Ceramic cooktops are a sleek and stylish option - generally the most affordable option out of all others. Powered by electricity, they are available in a range of configurations.
While they provide excellent heat-ups, they are (typically) not as efficient or effective as their induction or gas counterparts, while providing less of the precision that the others offer.
That said, they are increasingly improving in terms of the quick and even heating they provide. This can be attributed to the tightly wound heating elements that provide the heat to the ceramic - these provide better heat distribution compared to older models with more more loosely wound coils.
Pro and cons of Ceramic Cooktops
Ceramic cooktops can help you prepare food with accuracy and control.
Ceramic cooktops tend to feature digital, touch controls. As well as adding to the design value of the cooktop, this also helps you to be more precise when setting heat levels.
Other valuable features of touch controls such as child or control panel locks, timers, pause buttons and so on can be very useful for the busy householder.
But however ceramic cooktops need time to heat up, something that you may struggle with for some recipes.
Ceramic cooktops offer a wide range of effective safety features that significantly reduce the risk of injury and damage to the cooktop.
Ceramic cooktops do retain considerable heat after cooking, however, most models now come with a residual heat indicator so you always know which zones are still too hot to touch or clean.
Certain models offer added safety features that will turn the heat off if there is a spillage or if the pan that has been placed on the cooking zone is empty. The latter of these features can prevent lasting damage and costly repairs.
Most ceramic cooktops feature digital touch controls meaning they are totally flat. This is great news when it comes to cleaning the cooktop.
Most ceramic cooktops are flat, smooth surfaces which means there are no crevices for food to fall into. This in turn means that cleaning the cooktop is usually just a case of wiping it down.

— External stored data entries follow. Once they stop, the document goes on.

(** ** create_xom_subpages *)

Lemma create_page_spec d c :
  0 < d_p2m_lock d ->
  wp (p2m_set_mem_access_single p2m_access_x c)
     (fun rc d' => seal_rel [c] d d' /\ d_pi d' = d_pi d /\ (p2m_total -> mapped d c -> sealed d' c)) d.
Proof.
  intros Hl. destruct (seal_page_spec d c Hl) as (rc & d' & Hrun & Hs & Hpi & _ & Hx).
  exists rc, d'. split_and!; [done..|]. intros Ht. apply Hx.
  exact (wp_run _ _ _ _ _ (set_mem_access_total d p2m_access_x c Ht) Hrun).
Qed.

Lemma create_loop_spec n g rc0 d m :
  dom_inv d m ->
  wp (create_loop n g rc0)
     (fun rc d' => seal_rel (gfns n g) d d' /\ exists m', dom_inv d' m' /\
        infos_created (gfns n g) d m m' /\ (p2m_total -> reg_sealed d m -> reg_sealed d' m') /\
        (0 <= rc -> forall c, c ∈ gfns n g -> ~ sealed d c /\ m' XomSubpages !! c = Some 0 /\
                                            (p2m_total -> mapped d c -> sealed d' c))) d.
Proof.
  revert g rc0 d m. induction n as [|n IH]; intros g rc0 d m Hinv; cbn [create_loop gfns].
  { apply wp_ret. split; [apply seal_rel_refl|]. exists m. split_and!; [done|apply infos_created_refl|done|].
    intros _ c Hc. by apply not_elem_of_nil in Hc. }
  apply wp_bind, wp_p2m_lock, wp_bind, wp_gets.
  pose proof (di_lock _ _ Hinv) as Hl0.
  destruct (get_entry _ g) as [[mfn t] a] eqn:He.
  assert (access_of d g = a) as Ha by (unfold access_of; cbn in He; by rewrite He).
  destruct (Z.eqb_spec a p2m_access_x) as [->|Hnx].
  { apply wp_bind, wp_p2m_unlock; [cbn; lia|]. apply wp_ret.
    split; [apply (seal_rel_locked _ d), seal_rel_refl|]. exists m.
    split_and!; [|apply infos_created_refl|done|unfold EINVAL; lia].
    eapply (dom_inv_seal []); [done|apply seal_rel_locked, seal_rel_refl|done]. }
  assert (~ sealed d g) as Hnsg by (unfold sealed; congruence).
  apply wp_bind. eapply wp_mono; [apply create_page_spec; cbn; lia|].
  intros rc d1 (Hs & Hpi & Hx). pose proof (sf_lock _ _ (sr_frame _ _ _ Hs)) as Hlk. cbn in Hlk.
  apply wp_bind, wp_p2m_unlock; [lia|].
  apply seal_rel_locked in Hs. set (d2 := set_p2m_lock _ d1) in *.
  assert (dom_inv d2 m) as Hinv2 by (by eapply dom_inv_seal).
  apply wp_bind, wp_on_pi. eapply wp_mono; [by apply add_page_info_entry_spec, Hinv2|].
  intros p s' [(-> & HPI' & _)|(Hp & Hnone & HPI')].
  { apply wp_ret. split; [apply seal_rel_pi; eapply seal_rel_trans; [exact Hs|apply (seal_rel_refl [])|..];
                          intros c; rewrite ?elem_of_cons, ?elem_of_nil; tauto|].
    exists m. split_and!; [|apply infos_created_refl|intros _; exact (reg_sealed_seal _ _ _ _ Hs)|unfold ENOMEM; lia]. split; [done|apply Hinv2..]. }
  rewrite (eqb_neq_false p NULL) by done.
  eapply wp_mono; [by apply (IH (u64 (g + 1)) rc _ _ (dom_inv_add _ _ _ _ Hinv2 HPI'))|].
  intros rc' d' (Hs' & m' & Hinv' & Hm' & Hrs & Hall).
  destruct (infos_created_cons _ _ _ _ _ _ _ Hnsg Hs Hnone Hm') as [Hm'' Hg].
  split; [|exists m'; split_and!; [done|done|..]].
  - eapply seal_rel_trans; [apply seal_rel_pi, Hs|exact Hs'|..];
      intros c; rewrite ?elem_of_cons, ?elem_of_nil; tauto.
  - intros Ht Hr. apply Hrs; [done|]. eapply reg_sealed_add; [exact Hs|exact (Hx Ht)|done].
  - intros Hrc c Hc. destruct (decide (c = g)) as [->|Hne].
    + split_and!; [done|done|]. intros Ht Hmg. eapply sealed_mono; [exact Hs'|].
      exact (Hx Ht Hmg).
    + apply elem_of_cons in Hc as [?|Hc]; [done|]. destruct (Hall Hrc c Hc) as (Hns & Hz & Hx').
      split_and!; [|done|intros Ht Hmc; apply Hx'; [done|]].
      * intros Hsc. apply Hns. by apply (sealed_mono _ _ _ _ Hs) in Hsc.
      * by apply (same_frame_mapped d d2 c (sr_frame _ _ _ Hs)).
Qed.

However, because ceramic cooktops heat up, spilled food can bake onto the surface. It's important to wipe spills from a ceramic cooktop when safe to do so. Leaving cooked or burnt food on the cooktop will only make cleaning and maintenance harder.
Ceramic cooktops will accept almost all types of cookware but are less energy efficient.
Ceramic cooktops perform better when used with flat-bottomed cookware as it increases the amount of the pan that is in contact with the heat and so reduces warm up times.